New mamas out there have a lot on their plates. On top of carrying another living thing inside of them, they also spent nine months avoiding a bunch of tasty foods (and alcoholic beverages), all to make sure their future babies were developing as they should. Turns out the fun is just beginning, as breastfeeding moms also have to worry about what they are putting into their bodies after pregnancy that might pass through to their new bundles of joy. Shoutout to all the moms who are familiar with the phrase, “pump and dump.”
This can be a particularly challenging time because postpartum women deal with a variety of mental and physical challenges. As many as one in five women suffer from postpartum depression, according to the CDC, and on top of that, moms are dealing with anxiety, chronic pain, and insomnia. Knowing all of this, moms are understandably looking for safe and effective ways to treat some of these symptoms, including CBD options. What do we know about CBD and breastfeeding? Can it be passed through breast milk, and if so, can it hurt your little one?
Unfortunately, research on cannabinoids and breastfeeding has been focused on THC, so there are a lot of unknowns when it comes to CBD and baby’s development. According to the Food and Drug Administration, they strongly advise against the use of CBD and THC and marijuana in any form during pregnancy or while breastfeeding, citing potential risks to brain development.

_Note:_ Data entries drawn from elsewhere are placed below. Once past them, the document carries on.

(* src: scripts/company_scribe_effect_broker.py _protected_channel_runtime_state *)
Definition protected_channel_runtime_state (candidate : list string) : bool :=
  let parts := map casefold candidate in
  match parts with
  | channels :: dir :: _ :: _ =>
      let name := name_of parts in
      (channels =? "channels")%string && existsb (String.eqb dir) ["shared"; "scribe"; "agent"]
      && (existsb (String.eqb name) RUNTIME_NAMES || existsb (startswith name) RUNTIME_PREFIXES || endswith name "_state.json")
  | _ => false
  end.

Definition control (c : Ascii.ascii) : bool := (code c <? 32)%N || (code c =? 127)%N.

(** The parts of the path; [as_posix] is its text. *)
(* src: scripts/company_scribe_effect_broker.py _relative_path *)
Definition relative_path (value : json) (field : string) : res (list string) :=
  match value with
  | JStr s =>
      raise_if negb (truthy s) || existsb control (chars s)
        with CompanyScribeAdmissionError, (field +:+ " must be a relative path") ;;
      let parts := path_parts s in
      raise_if is_absolute s || existsb (String.eqb "..") parts || bool_decide (parts = [])
        with CompanyScribeAdmissionError, (field +:+ " escapes the Company workspace") ;;
      raise_if existsb (fun p => casefold p =? ".git")%string parts
        with CompanyScribeAdmissionError, (field +:+ " targets the protected Git control plane") ;;
      raise_if protected_channel_runtime_state parts
        with CompanyScribeAdmissionError, (field +:+ " targets protected channel runtime state") ;;
      Ok parts
  | _ => refuse (field +:+ " must be a relative path")
  end.
Definition as_posix (parts : list string) : string := PyStr.join "/" parts.

(** The proper prefixes of the path below the root, up to the first that is not there. *)
Fixpoint ancestors_ok (v : volume) (current : path) (parts : list string) : bool :=
  match parts with
  | name :: ((_ :: _) as rest) =>
      let p := current ++ [name] in
      match stat v p with
      | None => true
      | Some (_, Inode Dir _ _) => ancestors_ok v p rest
      | Some _ => false
      end
  | _ => true
  end.

Section workspace.
  Context `{CharData} `{Digest} `{JsonLimits} `{TempNames}.
  (** The workspace, resolved; the journal; the process's umask. *)
  Variables (workspace root : path) (umask : Z).

(** With [must_exist=False]. *)
(* src: scripts/company_scribe_effect_broker.py _workspace_path *)
Definition workspace_path (v : volume) (value : json) (field : string) : res path :=
  let! relative := relative_path value field in
  require bool_decide (is_Some (stat v workspace)) else FileNotFoundError, "No such file or directory" ;;
  let candidate := workspace ++ relative in
  let! resolved := realpath link_steps v [] [] candidate in
  require bool_decide (take (List.length workspace) resolved = workspace)
    else CompanyScribeAdmissionError, (field +:+ " escapes the Company workspace") ;;
  require ancestors_ok v workspace relative
    else CompanyScribeAdmissionError, (field +:+ " contains a non-directory or symlink ancestor") ;;
  Ok candidate.

(** ** What is there *)

Definition mode_within (i : inode) (bits : Z) : bool := i_mine i && (Z.land (i_mode i) bits =? 0).
(** [os.open(..., O_DIRECTORY | O_NOFOLLOW)] of a directory that is then searched. *)
Definition dir_openable (i : inode) : bool :=
  match i_kind i with Dir => negb (i_mine i) || (Z.land (i_mode i) 320 =? 320) | _ => false end.

Inductive walked := Walked | WalkFailed | WalkUnsafe.
(** The directories on the way, opened one after the other. *)
Fixpoint walk (v : volume) (current : path) (parts : list string) : walked :=
  match parts with
  | name :: ((_ :: _) as rest) =>
      let p := current ++ [name] in
      match stat v p with
      | Some (_, i) => if dir_openable i then if mode_within i 18 then walk v p rest else WalkUnsafe else WalkFailed
      | None => WalkFailed
      end
  | _ => Walked
  end.

(* src: scripts/company_scribe_effect_broker.py _read_regular_beneath *)
Definition read_regular_beneath (v : volume) (relative : list string) (maximum : Z) : res (bytes * Z) :=
  raise_if bool_decide (relative = []) || existsb (String.eqb "..") relative
    with CompanyScribeAdmissionError, "command publication path is not an exact relative file" ;;
  let absent := refuse "command publish target is absent, linked, or unsafe" in
  match stat v workspace with
  | Some (_, r) =>
      if negb (dir_openable r) then absent else
      raise_if negb (mode_within r 18) with CompanyScribeAdmissionError, "quarantined command workspace root is unsafe" ;;
      match walk v workspace relative with
      | WalkFailed => absent
      | WalkUnsafe => refuse "command publication contains an unsafe directory"
      | Walked =>
          match stat v (workspace ++ relative) with
          | Some (n, i) =>
              if negb (openable i) then absent else
              match i_kind i with
              | Reg data =>
                  require mode_within i 3602 && (nlink v n =? 1)%nat && (blen data <=? maximum)
                    else CompanyScribeAdmissionError, "command publish target must be one safe regular file" ;;
                  Ok (data, i_mode i)
              | _ => refuse "command publish target must be one safe regular file"
              end
          | None => absent
          end
      end
  | None => absent
  end.

Definition kind_only (kind : string) : dict := [("kind", JStr kind)].
Definition file_state (data : bytes) (mode : Z) : dict :=
  [("kind", JStr "file"); ("sha256", JStr (digest (of_chars data))); ("mode", JInt mode)].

What we do know is that it is possible to pass low levels of CBD into breast milk. The journal Obstetrics and Gynecology published a study that looked at samples of breast milk from test subjects who regularly used cannabis, and found that babies who were breastfed ingested approximately 2.5 percent of the mom’s dose of THC. This research did not look at blood samples from the infants to see the levels of THC in their bodies. And, trying to “pump and dump” doesn’t work for cannabis products, since the chemicals from cannabis can linger in the body for days or weeks, and can still make their way into breast milk.
Because research on CBD and breastfeeding is limited, it is difficult to say one way or another how it would affect babies. In an article from Parents.com, Robert Flannery, Ph.D., acknowledged that mothers have leaned on CBD for centuries, and while he doesn’t feel comfortable recommending it to new parents, he did say “we should understand that anecdotal evidence can be used to formulate testable hypotheses to validate the use of cannabis at this time in a mom’s life.”
For some moms, sometimes the best approach is to weigh the pros and cons with their doctors. CBD has shown to be little risk to adults and children, and more research clearly needs to be done. However, for moms suffering from postpartum depression, CBD might be a better alternative to antidepressants or other drugs that are known to pose a risk to breast-fed babies. The bottom line is, until more research is done, it would be wise to speak to your doctor if you are looking to use CBD while breastfeeding.